(** A frame for [b] gets as far as its protocol. *)
Lemma llega pr i cuerpo c ahora salida : is_u16 i -> is_u8 pr -> (length cuerpo + c <= 1480)%nat ->
  let trama := cab_ether (mac b) (mac a) Ether.TIPO_IPV4 ++ cab_ip (ip a) (ip b) pr (length cuerpo) i (suma_ip (ip a) (ip b) pr (length cuerpo) i) ++ cuerpo ++ replicate c 0 in
  exists t p, Ether.origen t = mac a /\ Ipv4.origen p = ip a /\ Ipv4.destino p = ip b /\ Ipv4.carga p = cuerpo /\
    forall n, mac n = mac b -> ip n = ip b -> atender_sin_contar n trama ahora salida =
      if pr =? Ipv4.ICMP then
        match Icmp.leer cuerpo with
        | None => None
        | Some (Err e) => Some (n, salida, Err e)
        | Some (Ok e) => atender_eco n t p e ahora salida
        end
      else if pr =? Ipv4.UDP then
        match Udp.leer cuerpo (ip a) (ip b) with
        | None => None
        | Some (Err e) => Some (n, salida, Err e)
        | Some (Ok d) => Some (con_cuentas n (un_udp (cuentas n)), salida, Ok (Udp (ip a) d))
        end
      else if pr =? Ipv4.TCP then
        Some (con_cuentas n (un_tcp (cuentas n)), salida, Ok (Tcp (ip a) (ip b) cuerpo))
      else Some (n, salida, Err Protocolo).
Proof.
  intros Hi Hp Hl trama. destruct (atender_ip_eq a b (mac b) pr i cuerpo c Ha Hb eq_refl Hi Hp Hl) as (t & p & E1 & E2 & E3 & E4 & E5 & E6 & E7 & E8 & E9).
  exists t, p. do 4 (split; [done|]). intros n Em En. unfold atender_sin_contar. fold trama in E1. rewrite E1, E2, Em.
  rewrite bool_decide_eq_true_2 by done. cbn [negb andb]. rewrite E4. change (Ether.TIPO_IPV4 =? Ether.TIPO_ARP) with false.
  change (Ether.TIPO_IPV4 =? Ether.TIPO_IPV4) with true. cbn iota. unfold atender_ip. rewrite E5, E7, En, E2, Em.
  rewrite !bool_decide_eq_true_2 by done. cbn [negb]. by rewrite E8, E9, E6.
Qed.

(** An echo request written by [a]. *)
Lemma eco_trama t0 id sec datos salida (n : Nodo) : nodo_ok n -> mac n = mac a -> ip n = ip a ->
  (length datos <= 1472)%nat -> (42 + length datos <= length salida)%nat ->
  let cuerpo := cab_icmp t0 id sec (suma_icmp t0 id sec datos) ++ datos in
  let i := w16 (n_id n + 1) in
  exists s' d t c, en_resto 34 (fun d => Icmp.escribir d t0 id sec datos) salida = Some (s', Ok (length cuerpo)) /\
    envolver n s' (mac b) (ip b) Ipv4.ICMP (length cuerpo) = Some (con_id n i, d, Ok t) /\ (length cuerpo + c <= 1480)%nat /\
    take t d = cab_ether (mac b) (mac a) Ether.TIPO_IPV4 ++ cab_ip (ip a) (ip b) Ipv4.ICMP (length cuerpo) i (suma_ip (ip a) (ip b) Ipv4.ICMP (length cuerpo) i) ++ cuerpo ++ replicate c 0.
Proof.
  intros Hn Em Ei Hd Hl cuerpo i. assert (Lc : length cuerpo = (8 + length datos)%nat) by (apply length_icmp).
  destruct (cuerpo_escrito (fun d => Icmp.escribir d t0 id sec datos) cuerpo salida) as [E L34].
  - lia.
  - rewrite icmp_escribir_eq by (rewrite length_drop; lia). by rewrite Lc.
  - destruct Hb as [(Lm & _) (Li & _)].
    destruct (envolver_trama n cuerpo (drop (length cuerpo) (drop 34 salida)) salida (mac b) (ip b) Ipv4.ICMP Hn Lm Li ltac:(lia) L34) as (d & t & c & E' & T & Hc).
    cbv zeta in E', T. eexists _, d, t, c. split; [exact E|]. split; [exact E'|]. split; [lia|]. rewrite T, Em, Ei. done.
Qed.
End Cable.

Lemma nodo_ok_con n c i e r : nodo_ok n -> nodo_ok (Nodos.mkNodo (Nodos.mac n) (Nodos.ip n) c i e r).
Proof. done. Qed.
^^^^^^^^^^^^^^^^
Instructions to follow ->
Word for word, set down all the lines above.

Output for this task ->
(** A frame for [b] gets as far as its protocol. *)
Lemma llega pr i cuerpo c ahora salida : is_u16 i -> is_u8 pr -> (length cuerpo + c <= 1480)%nat ->
  let trama := cab_ether (mac b) (mac a) Ether.TIPO_IPV4 ++ cab_ip (ip a) (ip b) pr (length cuerpo) i (suma_ip (ip a) (ip b) pr (length cuerpo) i) ++ cuerpo ++ replicate c 0 in
  exists t p, Ether.origen t = mac a /\ Ipv4.origen p = ip a /\ Ipv4.destino p = ip b /\ Ipv4.carga p = cuerpo /\
    forall n, mac n = mac b -> ip n = ip b -> atender_sin_contar n trama ahora salida =
      if pr =? Ipv4.ICMP then
        match Icmp.leer cuerpo with
        | None => None
        | Some (Err e) => Some (n, salida, Err e)
        | Some (Ok e) => atender_eco n t p e ahora salida
        end
      else if pr =? Ipv4.UDP then
        match Udp.leer cuerpo (ip a) (ip b) with
        | None => None
        | Some (Err e) => Some (n, salida, Err e)
        | Some (Ok d) => Some (con_cuentas n (un_udp (cuentas n)), salida, Ok (Udp (ip a) d))
        end
      else if pr =? Ipv4.TCP then
        Some (con_cuentas n (un_tcp (cuentas n)), salida, Ok (Tcp (ip a) (ip b) cuerpo))
      else Some (n, salida, Err Protocolo).
Proof.
  intros Hi Hp Hl trama. destruct (atender_ip_eq a b (mac b) pr i cuerpo c Ha Hb eq_refl Hi Hp Hl) as (t & p & E1 & E2 & E3 & E4 & E5 & E6 & E7 & E8 & E9).
  exists t, p. do 4 (split; [done|]). intros n Em En. unfold atender_sin_contar. fold trama in E1. rewrite E1, E2, Em.
  rewrite bool_decide_eq_true_2 by done. cbn [negb andb]. rewrite E4. change (Ether.TIPO_IPV4 =? Ether.TIPO_ARP) with false.
  change (Ether.TIPO_IPV4 =? Ether.TIPO_IPV4) with true. cbn iota. unfold atender_ip. rewrite E5, E7, En, E2, Em.
  rewrite !bool_decide_eq_true_2 by done. cbn [negb]. by rewrite E8, E9, E6.
Qed.

(** An echo request written by [a]. *)
Lemma eco_trama t0 id sec datos salida (n : Nodo) : nodo_ok n -> mac n = mac a -> ip n = ip a ->
  (length datos <= 1472)%nat -> (42 + length datos <= length salida)%nat ->
  let cuerpo := cab_icmp t0 id sec (suma_icmp t0 id sec datos) ++ datos in
  let i := w16 (n_id n + 1) in
  exists s' d t c, en_resto 34 (fun d => Icmp.escribir d t0 id sec datos) salida = Some (s', Ok (length cuerpo)) /\
    envolver n s' (mac b) (ip b) Ipv4.ICMP (length cuerpo) = Some (con_id n i, d, Ok t) /\ (length cuerpo + c <= 1480)%nat /\
    take t d = cab_ether (mac b) (mac a) Ether.TIPO_IPV4 ++ cab_ip (ip a) (ip b) Ipv4.ICMP (length cuerpo) i (suma_ip (ip a) (ip b) Ipv4.ICMP (length cuerpo) i) ++ cuerpo ++ replicate c 0.
Proof.
  intros Hn Em Ei Hd Hl cuerpo i. assert (Lc : length cuerpo = (8 + length datos)%nat) by (apply length_icmp).
  destruct (cuerpo_escrito (fun d => Icmp.escribir d t0 id sec datos) cuerpo salida) as [E L34].
  - lia.
  - rewrite icmp_escribir_eq by (rewrite length_drop; lia). by rewrite Lc.
  - destruct Hb as [(Lm & _) (Li & _)].
    destruct (envolver_trama n cuerpo (drop (length cuerpo) (drop 34 salida)) salida (mac b) (ip b) Ipv4.ICMP Hn Lm Li ltac:(lia) L34) as (d & t & c & E' & T & Hc).
    cbv zeta in E', T. eexists _, d, t, c. split; [exact E|]. split; [exact E'|]. split; [lia|]. rewrite T, Em, Ei. done.
Qed.
End Cable.

Lemma nodo_ok_con n c i e r : nodo_ok n -> nodo_ok (Nodos.mkNodo (Nodos.mac n) (Nodos.ip n) c i e r).
Proof. done. Qed.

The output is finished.